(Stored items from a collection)
################

End RecorderMore.

(** ** More on the control server *)

Module ServerMore.
Import SysFacts FrameNames ScreenshotRecorder FrameNotions MoreNotions FrameSampler.

Lemma store_lookup (a : nat) (r r' : recorder) (s : server) :
  heap s !! a = Some r → heap (store a r' s) !! a = Some r'.
Proof.
  intros H. unfold store. simpl. apply list_lookup_insert_eq. by eapply lookup_lt_Some.
Qed.

(** A start that succeeds hands over a recorder whose frame directory is
    numbered from nothing. *)
Lemma start_numbered (s : server) (kv : list (string * json)) (url : string)
    (e : env) (ms : Z) :
  dict_get kv "debugger_url" JNull = JStr url →
  url ≠ "" →
  HAS_WEBSOCKET e = true →
  connection e = Ok tt →
  interval_of (dict_get kv "fps" (JInt 10)) = Ok ms →
  let s1 := (do_POST "/start" (Parsed (JDict kv)) e s).1 in
  cls_recorder s1 = Some (length (heap s))
  ∧ ∃ r, heap s1 !! length (heap s) = Some r
         ∧ numbered "/tmp/dusk-screenshots" (Some WsOpen) [] r (wld s1).
Proof.
  intros Hurl Hne Hws Hconn Hint s1. subst s1.
  unfold do_POST. simpl. unfold post_start. rewrite Hurl. simpl.
  assert ((url =? "")%string = false) as -> by (by apply String.eqb_neq).
  simpl. unfold connect_cdp. rewrite Hws, Hconn, Hint. simpl.
  split; [done|].
  set (r1 := set_ws (Some WsOpen) (new_recorder (dict_get kv "fps" (JInt 10)))).
  pose proof (numbered_start r1 (wld s)) as Hn.
  eexists. split; [|exact Hn].
  unfold store. simpl. rewrite list_lookup_insert_eq; [done|].
  rewrite length_insert, length_app. simpl. lia.
Qed.

Lemma post_frame_numbered (s : server) (a : nat) (r : recorder) (d : string)
    (ks : list bytes) (b : body) (e : env) :
  cls_recorder s = Some a →
  heap s !! a = Some r →
  numbered d (Some WsOpen) ks r (wld s) →
  let s' := (do_POST "/frame" b e s).1 in
  cls_recorder s' = Some a
  ∧ ∃ r', heap s' !! a = Some r'
          ∧ numbered d (Some WsOpen) (ks ++ successes (Some WsOpen) [screenshot e]) r' (wld s').
Proof.
  intros Hc Hr Hn s'. subst s'. unfold do_POST. simpl. unfold post_frame.
  rewrite Hc, Hr. pose proof Hn as [_ Hs _ _ _ _]. rewrite Hs.
  unfold take_screenshot_cdp. rewrite Hs.
  destruct (screenshot e) as [[|b0 data]| |x]; simpl; rewrite ?app_nil_r.
  - split; [done|]. exists r. split; [by eapply store_lookup | done].
  - split; [done|]. eexists. split; [by eapply store_lookup|].
    by apply (numbered_save d (Some WsOpen) ks (b0 :: data) r (wld s)).
  - split; [done|]. exists r. split; [by eapply store_lookup | done].
  - split; [done|]. by exists r.
Qed.

Lemma tick_numbered (s : server) (a : nat) (r : recorder) (d : string)
    (ks : list bytes) (o : cdp_reply) :
  cls_recorder s = Some a →
  heap s !! a = Some r →
  numbered d (Some WsOpen) ks r (wld s) →
  let s' := (step s (Tick a o)).1 in
  cls_recorder s' = Some a
  ∧ ∃ r', heap s' !! a = Some r'
          ∧ numbered d (Some WsOpen) (ks ++ successes (Some WsOpen) [o]) r' (wld s').
Proof.
  intros Hc Hr Hn s'. subst s'. unfold step. rewrite Hr.
  pose proof (numbered_step d (Some WsOpen) ks o r (wld s) Hn) as Hstep.
  destruct (capture_step o (r, wld s)) as [r1 w1]. cbn [fst snd] in *.
  split; [done|]. exists r1. split; [by eapply store_lookup | done].
Qed.

Lemma answers_cons (c : capture) (cs : list capture) :
  omap success (answers (c :: cs))
  = (successes (Some WsOpen) (answers [c]) ++ omap success (answers cs))%list.
Proof. simpl. by destruct (success _). Qed.

Lemma captures_numbered (d : string) (a : nat) (cs : list capture) :
  ∀ (s : server) (r : recorder) (ks : list bytes),
    cls_recorder s = Some a →
    heap s !! a = Some r →
    numbered d (Some WsOpen) ks r (wld s) →
    ∃ r', heap (run (capture_events a cs) s).1 !! a = Some r'
          ∧ numbered d (Some WsOpen) (ks ++ omap success (answers cs)) r'
                     (wld (run (capture_events a cs) s).1).
Proof.
  induction cs as [|c cs IH]; intros s r ks Hc Hr Hn.
  - simpl. rewrite app_nil_r. eauto.
  - rewrite answers_cons, app_assoc.
    assert (∃ ev, capture_events a (c :: cs) = ev :: capture_events a cs
                  ∧ cls_recorder (step s ev).1 = Some a
                  ∧ ∃ r1, heap (step s ev).1 !! a = Some r1
                          ∧ numbered d (Some WsOpen)
                                     (ks ++ successes (Some WsOpen) (answers [c]))
                                     r1 (wld (step s ev).1))
      as (ev & -> & Hc1 & r1 & Hr1 & Hn1).
    { destruct c as [b e|o].
      - exists (POST "/frame" b e). split; [done|].
        destruct (post_frame_numbered s a r d ks b e Hc Hr Hn) as (H1 & r1 & H2 & H3).
        simpl. destruct (do_POST "/frame" b e s) as [s1 rep]. eauto.
      - exists (Tick a o). split; [done|].
        destruct (tick_numbered s a r d ks o Hc Hr Hn) as (H1 & r1 & H2 & H3). eauto. }
    change (run (ev :: capture_events a cs) s)
      with (let '(s1, rep) := step s ev in
            let '(s2, rs) := run (capture_events a cs) s1 in
            (s2, match rep with Some x => x :: rs | None => rs end)).
    destruct (step s ev) as [s1 rep]. simpl in Hc1, Hr1, Hn1.
    destruct (IH s1 r1 _ Hc1 Hr1 Hn1) as (r' & Hr' & Hn').
    destruct (run (capture_events a cs) s1) as [s2 rs]. simpl in *.
    exists r'. by split.
Qed.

################

- Exercise goal -
Nothing in the data above may be skipped; repeat it all exactly.

- Written solution -
End RecorderMore.

(** ** More on the control server *)

Module ServerMore.
Import SysFacts FrameNames ScreenshotRecorder FrameNotions MoreNotions FrameSampler.

Lemma store_lookup (a : nat) (r r' : recorder) (s : server) :
  heap s !! a = Some r → heap (store a r' s) !! a = Some r'.
Proof.
  intros H. unfold store. simpl. apply list_lookup_insert_eq. by eapply lookup_lt_Some.
Qed.

(** A start that succeeds hands over a recorder whose frame directory is
    numbered from nothing. *)
Lemma start_numbered (s : server) (kv : list (string * json)) (url : string)
    (e : env) (ms : Z) :
  dict_get kv "debugger_url" JNull = JStr url →
  url ≠ "" →
  HAS_WEBSOCKET e = true →
  connection e = Ok tt →
  interval_of (dict_get kv "fps" (JInt 10)) = Ok ms →
  let s1 := (do_POST "/start" (Parsed (JDict kv)) e s).1 in
  cls_recorder s1 = Some (length (heap s))
  ∧ ∃ r, heap s1 !! length (heap s) = Some r
         ∧ numbered "/tmp/dusk-screenshots" (Some WsOpen) [] r (wld s1).
Proof.
  intros Hurl Hne Hws Hconn Hint s1. subst s1.
  unfold do_POST. simpl. unfold post_start. rewrite Hurl. simpl.
  assert ((url =? "")%string = false) as -> by (by apply String.eqb_neq).
  simpl. unfold connect_cdp. rewrite Hws, Hconn, Hint. simpl.
  split; [done|].
  set (r1 := set_ws (Some WsOpen) (new_recorder (dict_get kv "fps" (JInt 10)))).
  pose proof (numbered_start r1 (wld s)) as Hn.
  eexists. split; [|exact Hn].
  unfold store. simpl. rewrite list_lookup_insert_eq; [done|].
  rewrite length_insert, length_app. simpl. lia.
Qed.

Lemma post_frame_numbered (s : server) (a : nat) (r : recorder) (d : string)
    (ks : list bytes) (b : body) (e : env) :
  cls_recorder s = Some a →
  heap s !! a = Some r →
  numbered d (Some WsOpen) ks r (wld s) →
  let s' := (do_POST "/frame" b e s).1 in
  cls_recorder s' = Some a
  ∧ ∃ r', heap s' !! a = Some r'
          ∧ numbered d (Some WsOpen) (ks ++ successes (Some WsOpen) [screenshot e]) r' (wld s').
Proof.
  intros Hc Hr Hn s'. subst s'. unfold do_POST. simpl. unfold post_frame.
  rewrite Hc, Hr. pose proof Hn as [_ Hs _ _ _ _]. rewrite Hs.
  unfold take_screenshot_cdp. rewrite Hs.
  destruct (screenshot e) as [[|b0 data]| |x]; simpl; rewrite ?app_nil_r.
  - split; [done|]. exists r. split; [by eapply store_lookup | done].
  - split; [done|]. eexists. split; [by eapply store_lookup|].
    by apply (numbered_save d (Some WsOpen) ks (b0 :: data) r (wld s)).
  - split; [done|]. exists r. split; [by eapply store_lookup | done].
  - split; [done|]. by exists r.
Qed.

Lemma tick_numbered (s : server) (a : nat) (r : recorder) (d : string)
    (ks : list bytes) (o : cdp_reply) :
  cls_recorder s = Some a →
  heap s !! a = Some r →
  numbered d (Some WsOpen) ks r (wld s) →
  let s' := (step s (Tick a o)).1 in
  cls_recorder s' = Some a
  ∧ ∃ r', heap s' !! a = Some r'
          ∧ numbered d (Some WsOpen) (ks ++ successes (Some WsOpen) [o]) r' (wld s').
Proof.
  intros Hc Hr Hn s'. subst s'. unfold step. rewrite Hr.
  pose proof (numbered_step d (Some WsOpen) ks o r (wld s) Hn) as Hstep.
  destruct (capture_step o (r, wld s)) as [r1 w1]. cbn [fst snd] in *.
  split; [done|]. exists r1. split; [by eapply store_lookup | done].
Qed.

Lemma answers_cons (c : capture) (cs : list capture) :
  omap success (answers (c :: cs))
  = (successes (Some WsOpen) (answers [c]) ++ omap success (answers cs))%list.
Proof. simpl. by destruct (success _). Qed.

Lemma captures_numbered (d : string) (a : nat) (cs : list capture) :
  ∀ (s : server) (r : recorder) (ks : list bytes),
    cls_recorder s = Some a →
    heap s !! a = Some r →
    numbered d (Some WsOpen) ks r (wld s) →
    ∃ r', heap (run (capture_events a cs) s).1 !! a = Some r'
          ∧ numbered d (Some WsOpen) (ks ++ omap success (answers cs)) r'
                     (wld (run (capture_events a cs) s).1).
Proof.
  induction cs as [|c cs IH]; intros s r ks Hc Hr Hn.
  - simpl. rewrite app_nil_r. eauto.
  - rewrite answers_cons, app_assoc.
    assert (∃ ev, capture_events a (c :: cs) = ev :: capture_events a cs
                  ∧ cls_recorder (step s ev).1 = Some a
                  ∧ ∃ r1, heap (step s ev).1 !! a = Some r1
                          ∧ numbered d (Some WsOpen)
                                     (ks ++ successes (Some WsOpen) (answers [c]))
                                     r1 (wld (step s ev).1))
      as (ev & -> & Hc1 & r1 & Hr1 & Hn1).
    { destruct c as [b e|o].
      - exists (POST "/frame" b e). split; [done|].
        destruct (post_frame_numbered s a r d ks b e Hc Hr Hn) as (H1 & r1 & H2 & H3).
        simpl. destruct (do_POST "/frame" b e s) as [s1 rep]. eauto.
      - exists (Tick a o). split; [done|].
        destruct (tick_numbered s a r d ks o Hc Hr Hn) as (H1 & r1 & H2 & H3). eauto. }
    change (run (ev :: capture_events a cs) s)
      with (let '(s1, rep) := step s ev in
            let '(s2, rs) := run (capture_events a cs) s1 in
            (s2, match rep with Some x => x :: rs | None => rs end)).
    destruct (step s ev) as [s1 rep]. simpl in Hc1, Hr1, Hn1.
    destruct (IH s1 r1 _ Hc1 Hr1 Hn1) as (r' & Hr' & Hn').
    destruct (run (capture_events a cs) s1) as [s2 rs]. simpl in *.
    exists r'. by split.
Qed.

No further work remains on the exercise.